Electrophoretic separations as a means of purifying proteins and separation complex protein mixtures have assumed many different forms. The separations vary in the composition of separation medium, the geometrical configuration of the medium, the manner in which mobility through the medium is achieved, and the parameter on which separation is based. One type of electrophoretic separation which is particularly useful for protein separations is a separation performed in a linear separation medium whose pH varies with the distance along the medium. A prominent example of a separation process that utilizes this type of medium is isoelectric focusing, a process by which proteins or other amphoteric substances migrate under the influence of an electric field along the pH gradient, each species continuing its migration until it reaches a location at which the pH in the medium and the isoelectric point of the species are equal. When this condition is achieved, the net charge on the species and hence the driving force for migration are zero, and migration ceases. By the completion of the procedure, the various species in a sample occupy positions in discrete, non-moving ("isoelectrically focused") zones along the pH gradient that correspond to their isoelectric points.
Isoelectric focusing may constitute the entire separation process, in which case the components of the sample mixture are identified by the location of the zones (in comparison to a standard) and the amount of each component is determined by the relative intensity of its zone as detected by standard detection methods. Isoelectric focusing can also serve as the first dimension of a two-dimensional separation, the second dimension being performed by placing the linear medium with its isoelectrically focused zones along one edge of a two-dimensional (slab-shaped) separation medium, preferably one that does not contain a pH gradient or one in which separation is performed by way of a separation parameter other than the isoelectric point of the species. An electric field is then imposed in a direction transverse to the linear medium, causing migration of the contents of each focused zone out of that medium and into the slab-shaped medium along parallel paths, the contents of each zone thereby undergoing further separation.
The most convenient means of achieving and maintaining the pH gradient needed for isoelectric focusing is the use of a dimensionally stable medium consisting of a molecular matrix to which functional groups have been attached that are either charged or chargeable by the placement of the medium in an electric field. Strips of solid material that contain such groups are commonly referred to as "immobilized pH gradient" ("IPG") strips. Examples of such strips and their composition and structure are described by Rosengren et al. in U.S. Pat. No. 4,130,470, issued Dec. 19, 1978. The solid material that forms the matrix of the strip is either a granular, fibrous, or membrane material, or a gel. Examples of suitable materials are polyacrylamide, cellulose, agarose, dextran, polyvinylalcohol, starch, silica gel, and polymers of styrene divinyl benzene, as well as combinations of these materials. Examples of positively charged or chargeable groups are amino groups and other nitrogen-containing groups. Examples of negatively charged or chargeable groups are carboxylic acid groups, sulfonic acid groups, boronic acid groups, phosphonic or phosphoric acid groups, and esters of these acids. The groups are immobilized on the matrix by covalent bonding or by any other means that will secure the positions of the groups and prevent their migration when exposed to an electric field or to the movement of fluids or solutes through the strip. When the matrix is a polymer, for example, a typical means of immobilization, is the inclusion of charged monomers to copolymerize with the uncharged monomers that form the bulk of the polymer or the inclusion of charged crosslinking agents. Copolymerization or crosslinking can be performed in a manner that will result in a monotonic increase or decrease in the concentration of the charged or chargeable groups, thereby producing the gradient. Although IPG strips are formed in hydrated condition, they are typically dehydrated once formed and are supplied to users in this condition. Rehydration for use is conveniently achieved by the sample itself, which is applied to the strip and the strip permitted to stand for a sufficient period of time to achieve full rehydration.

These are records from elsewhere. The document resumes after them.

(* ===== verification/Tickets.v ===== *)
(** * WebSocket tickets ([internal/server/wsticket.go])

    [ticketStore] is the map of outstanding tickets behind its mutex: each method
    is one atomic step on it.  The random bytes and the clock are arguments. *)
From Stdlib Require Import ZArith Lia Ascii String.
From S2P Require Import Prelude GoStrings.
Open Scope string_scope.
Open Scope list_scope.
Open Scope Z_scope.

(** ** Definitions *)

Definition webSocketTicketTTL : Duration := 60 * Second.

Record wsTicket := mkTicket {
  tk_actor : string; tk_device : string; tk_kind : string; tk_expiresAt : Time
}.

Abbreviation ticketStore := (gmap string wsTicket).

Definition newTicketStore : ticketStore := ∅.

(** [issue]; [buf] is the result of [rand.Read], [None] when it fails. *)
Definition issue (buf : option bytes) (actor device kind : string) (now : Time)
    (t : ticketStore) : res string * ticketStore :=
  match buf with
  | None => (Err "rand: read failed", t)
  | Some b =>
      let token := hex_encode b in
      (Ok token, <[token := mkTicket actor device kind (now + webSocketTicketTTL)]> t)
  end.

(** [consume]: the ticket is removed whatever the outcome. *)
Definition consume (token device kind : string) (now : Time) (t : ticketStore)
    : option wsTicket * ticketStore :=
  let t' := delete token t in
  match t !! token with
  | None => (None, t')
  | Some ticket =>
      if After now (tk_expiresAt ticket) then (None, t')
      else if negb (String.eqb (tk_device ticket) device) || negb (String.eqb (tk_kind ticket) kind)
      then (None, t')
      else (Some ticket, t')
  end.

(** [sweep] *)
Definition sweep (now : Time) (t : ticketStore) : ticketStore :=
  filter (λ kv, After now (tk_expiresAt kv.2) = false) t.

(** ** Histories *)

Inductive tk_op :=
| TIssue (buf : option bytes) (actor device kind : string) (now : Time)
| TConsume (token device kind : string) (now : Time)
| TSweep (now : Time).

(** What a step lets a caller observe *)
Inductive tk_event :=
| EIssued (token : string) (ticket : wsTicket)
| EAccepted (token device kind : string) (now : Time) (ticket : wsTicket)
| ENothing.

Definition tk_step (op : tk_op) (t : ticketStore) : tk_event * ticketStore :=
  match op with
  | TIssue buf actor device kind now =>
      match issue buf actor device kind now t with
      | (Ok token, t') =>
          (EIssued token (mkTicket actor device kind (now + webSocketTicketTTL)), t')
      | (Err _, t') => (ENothing, t')
      end
  | TConsume token device kind now =>
      match consume token device kind now t with
      | (Some tk, t') => (EAccepted token device kind now tk, t')
      | (None, t') => (ENothing, t')
      end
  | TSweep now => (ENothing, sweep now t)
  end.

(** The events of a history, oldest first, and the store it leaves *)
Fixpoint tk_run (ops : list tk_op) (t : ticketStore) : list tk_event * ticketStore :=
  match ops with
  | [] => ([], t)
  | op :: ops =>
      let '(e, t1) := tk_step op t in
      let '(es, t2) := tk_run ops t1 in (e :: es, t2)
  end.

Definition is_issue (token : string) (e : tk_event) : bool :=
  match e with EIssued k _ => String.eqb k token | _ => false end.
Definition is_accept (token : string) (e : tk_event) : bool :=
  match e with EAccepted k _ _ _ _ => String.eqb k token | _ => false end.
Definition issues (token : string) (es : list tk_event) : nat :=
  length (List.filter (is_issue token) es).
Definition accepts (token : string) (es : list tk_event) : nat :=
  length (List.filter (is_accept token) es).

(** 1 when the token is outstanding *)
Definition outstanding (token : string) (t : ticketStore) : nat :=
  match t !! token with Some _ => 1 | None => 0 end.

(** ** Lemmas *)

Lemma consume_accept token device kind now t ticket t' :
  consume token device kind now t = (Some ticket, t') →
  t !! token = Some ticket ∧ now ≤ tk_expiresAt ticket ∧ tk_device ticket = device ∧
  tk_kind ticket = kind ∧ t' = delete token t.
Proof.
  unfold consume. destruct (t !! token) as [tk|]; [|done].
  destruct (After now _) eqn:Ha; [done|].
  destruct (_ || _) eqn:Hb; [done|]. intros [= <- <-]. bools. clock. split_and!; done || lia.
Qed.

Lemma consume_store token device kind now t : (consume token device kind now t).2 = delete token t.
Proof. unfold consume. destruct (t !! token); [|done]. by repeat case_match. Qed.

Lemma tk_step_balance token op t :
  (accepts token [(tk_step op t).1] + outstanding token (tk_step op t).2 ≤
   issues token [(tk_step op t).1] + outstanding token t)%nat.
Proof.
  destruct op as [buf actor device kind now | tok device kind now | now]; simpl.
  - destruct buf as [b|]; simpl; [|done]. unfold accepts, issues, outstanding. simpl.
    rewrite lookup_insert. destruct (String.eqb_spec (hex_encode b) token) as [->|Hne].
    + rewrite decide_True by done. simpl. lia.
    + by rewrite decide_False.
  - pose proof (consume_store tok device kind now t) as Hs.
    destruct (consume tok device kind now t) as [[tk|] t'] eqn:E; simpl in Hs; subst t';
      unfold accepts, issues, outstanding; simpl; rewrite lookup_delete.
    + apply consume_accept in E as (Ht & _).
      destruct (String.eqb_spec tok token) as [->|Hne].
      * by rewrite decide_True, Ht.
      * by rewrite decide_False.
    + case_decide; simpl; lia.
  - unfold accepts, issues, outstanding, sweep. simpl.
    destruct (filter _ t !! token) eqn:E; [|lia].
    apply map_lookup_filter_Some in E as [-> _]. done.
Qed.

Lemma events_app f (e : tk_event) es :
  length (List.filter f (e :: es)) = (length (List.filter f [e]) + length (List.filter f es))%nat.
Proof. simpl. by destruct (f e). Qed.

Lemma tk_run_balance token ops t :
  (accepts token (tk_run ops t).1 + outstanding token (tk_run ops t).2 ≤
   issues token (tk_run ops t).1 + outstanding token t)%nat.
Proof.
  revert t. induction ops as [|op ops IH]; intros t; simpl; [done|].
  pose proof (tk_step_balance token op t) as Hs. destruct (tk_step op t) as [e t1].
  specialize (IH t1). destruct (tk_run ops t1) as [es t2]. simpl in *.
  unfold accepts, issues in *. rewrite !(events_app _ e es). simpl in *. lia.
Qed.

(** Every outstanding ticket was issued, and keeps what it was issued for. *)
Lemma tk_run_provenance ops t es t' (P : string → wsTicket → Prop) :
  tk_run ops t = (es, t') →
  (∀ k tk, t !! k = Some tk → P k tk) →
  (∀ k tk, EIssued k tk ∈ es → P k tk) →
  (∀ k tk, t' !! k = Some tk → P k tk) ∧
  (∀ k d kd now tk, EAccepted k d kd now tk ∈ es → P k tk ∧ tk_device tk = d ∧ tk_kind tk = kd ∧
     now ≤ tk_expiresAt tk).
Proof.
  revert t es. induction ops as [|op ops IH]; intros t es; simpl.
  { intros [= <- <-] Ht _. split; [done|]. by intros ? ? ? ? ? ?%not_elem_of_nil. }
  destruct (tk_step op t) as [e t1] eqn:Hstep. destruct (tk_run ops t1) as [es1 t2] eqn:Hrun.
  intros [= <- <-] Ht Hes.
  assert (∀ k tk, t1 !! k = Some tk → P k tk) as Ht1.
  { intros k tk Hk. destruct op as [buf a d kd now | tok d kd now | now]; simpl in Hstep.
    - destruct buf as [b|]; simpl in Hstep; injection Hstep as <- <-; [|by apply Ht].
      rewrite lookup_insert in Hk. case_decide; [|by apply Ht]. simplify_eq.
      apply Hes. set_solver.
    - pose proof (consume_store tok d kd now t) as Hs.
      destruct (consume tok d kd now t) as [[?|] ?]; simpl in Hs; simplify_eq;
        apply lookup_delete_Some in Hk as [_ ?]; auto.
    - injection Hstep as <- <-. apply map_lookup_filter_Some in Hk as [? _]. auto. }
  destruct (IH t1 es1 Hrun Ht1) as [Ht2 Hacc].
  { intros k tk ?. apply Hes. set_solver. }
  split; [done|]. intros k d kd now tk [He|He]%elem_of_cons; [|eauto].
  subst e. destruct op as [buf ? ? ? ? | tok d' kd' now' | ?]; simpl in Hstep; try done.
  - by destruct buf.
  - destruct (consume tok d' kd' now' t) as [[tk'|] ?] eqn:E; simplify_eq.
    apply consume_accept in E as (? & ? & ? & ? & _). eauto.
Qed.

Lemma sweep_lookup now t token :
  sweep now t !! token =
    match t !! token with
    | Some tk => if After now (tk_expiresAt tk) then None else Some tk
    | None => None
    end.
Proof.
  unfold sweep. rewrite map_lookup_filter. destruct (t !! token) as [tk|]; simpl; [|done].
  unfold guard. case_decide as H; simpl; [by rewrite H|].
  by apply not_false_is_true in H as ->.
Qed.

(** ** Theorems *)

(** C19: a ticket is a single-use credential: over any history of issues, consumes
    and sweeps starting from an empty store, a token is accepted at most as often
    as it was issued (once, when the random tokens do not repeat), and when it has
    been accepted that often it is no longer outstanding. *)
Theorem ticket_single_use ops token es t :
  tk_run ops newTicketStore = (es, t) →
  (accepts token es ≤ issues token es)%nat ∧
  (accepts token es = issues token es → t !! token = None).
Proof.
  intros Hrun. pose proof (tk_run_balance token ops newTicketStore) as Hb. rewrite Hrun in Hb.
  simpl in Hb. unfold outstanding, newTicketStore in Hb. rewrite lookup_empty in Hb.
  destruct (t !! token); split; try done; lia.
Qed.

(** An accepted ticket was minted by this server for exactly the device and
    session kind it is presented for, its actor is the one that requested it, and
    it is presented no later than a minute after it was issued. *)
Theorem ticket_bound_to_resource ops es t token device kind now ticket :
  tk_run ops newTicketStore = (es, t) → EAccepted token device kind now ticket ∈ es →
  ∃ buf actor issued,
    TIssue (Some buf) actor device kind issued ∈ ops ∧ token = hex_encode buf ∧
    tk_actor ticket = actor ∧ now ≤ issued + webSocketTicketTTL.
Proof.
  intros Hrun Hacc.
  destruct (tk_run_provenance ops newTicketStore es t (λ k tk, ∃ buf actor d kd issued,
      TIssue (Some buf) actor d kd issued ∈ ops ∧ k = hex_encode buf ∧
      tk = mkTicket actor d kd (issued + webSocketTicketTTL)) Hrun) as [_ Hprov].
  - intros k tk Hk. unfold newTicketStore in Hk. by rewrite lookup_empty in Hk.
  - clear Hacc. revert es t Hrun. generalize newTicketStore as s.
    induction ops as [|op ops IH]; intros s es t Hrun k tk Hin; simpl in Hrun.
    { simplify_eq. by apply not_elem_of_nil in Hin. }
    destruct (tk_step op s) as [e s1] eqn:Hstep. destruct (tk_run ops s1) as [es1 s2] eqn:Hr.
    simplify_eq. apply elem_of_cons in Hin as [<-|Hin].
    + destruct op as [[b|] a d kd i | ? ? ? ? | ?]; simpl in Hstep; simplify_eq.
      * eexists b, a, d, kd, i. split_and!; [|done..]. apply elem_of_cons. by left.
      * by repeat case_match; simplify_eq.
    + destruct (IH _ _ _ Hr _ _ Hin) as (b & a & d & kd & i & ? & ? & ?).
      eexists b, a, d, kd, i. split_and!; [|done..]. apply elem_of_cons. by right.
  - destruct (Hprov _ _ _ _ _ Hacc) as ((b & a & d & kd & i & Hin & -> & ->) & Hd & Hk & Ht).
    simpl in *. subst. eauto 10.
Qed.

(** The janitor is invisible to honest clients: at or after the sweep, every
    presentation of a ticket gets the same answer with or without it; only tickets
    that would have been refused disappear. *)
Theorem ticket_sweep_invisible token device kind swept now t :
  swept ≤ now →
  (consume token device kind now (sweep swept t)).1 = (consume token device kind now t).1.
Proof.
  intros Hle. unfold consume. rewrite sweep_lookup.
  destruct (t !! token) as [tk|]; [|done].
  destruct (After swept (tk_expiresAt tk)) eqn:Ha; [|by repeat case_match].
  assert (After now (tk_expiresAt tk) = true) as -> by clock. done.
Qed.

(** ** Witnesses *)

Definition demo_ops : list tk_op :=
  [TIssue (Some ["a"%char]) "alice" "d1" "terminal" 100;
   TConsume "61" "d1" "terminal" 200;
   TConsume "61" "d1" "terminal" 201].

Lemma ticket_single_use_witness :
  accepts "61" (tk_run demo_ops newTicketStore).1 = 1%nat ∧
  (accepts "61" (tk_run demo_ops newTicketStore).1 ≤
   issues "61" (tk_run demo_ops newTicketStore).1)%nat.
Proof.
  split; [by vm_compute|].
  exact (proj1 (ticket_single_use demo_ops "61" (tk_run demo_ops newTicketStore).1
    (tk_run demo_ops newTicketStore).2 (surjective_pairing _))).
Defined.

Lemma ticket_bound_to_resource_witness :
  ∃ buf actor issued,
    TIssue (Some buf) actor "d1" "terminal" issued ∈ demo_ops ∧ "61" = hex_encode buf ∧
    "alice" = actor ∧ 200 ≤ issued + webSocketTicketTTL.
Proof.
  refine (ticket_bound_to_resource demo_ops (tk_run demo_ops newTicketStore).1
    (tk_run demo_ops newTicketStore).2 "61" "d1" "terminal" 200
    (mkTicket "alice" "d1" "terminal" (100 + webSocketTicketTTL)) (surjective_pairing _) _).
  vm_compute. apply elem_of_cons. right. apply elem_of_cons. by left.
Defined.

Lemma ticket_sweep_invisible_witness :
  (consume "61" "d1" "terminal" 300 (sweep 250 {["61" := mkTicket "a" "d1" "terminal" 200]})).1 = None.
Proof.
  rewrite (ticket_sweep_invisible "61" "d1" "terminal" 250 300); [by vm_compute | lia].
Defined.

While IPG strips offer the advantage of a stable and well-controlled pH gradient and require only rehydration to be ready for use, their use poses certain difficulties. Once a strip is rehydrated, for example, care must be taken to assure that the strip does not suffer dehydration during use by losing water to the atmosphere. Since the strip is generally not contained in a capillary or length of tubing or other enclosure that would shield it from atmospheric exposure, dehydration is typically prevented by covering the strip with an electrically insulating, water-immiscible liquid such as mineral oil, and keeping the strip covered during isoelectric focusing. Furthermore, contact of the two ends of the strip with electrodes must be made and maintained through the mineral oil. In addition, once isoelectric focusing has been performed, the mineral oil must be completely removed from the strip before the strip can be used in a second dimension separation, since residual mineral oil will interfere with the electrical continuity between the strip and the slab gel.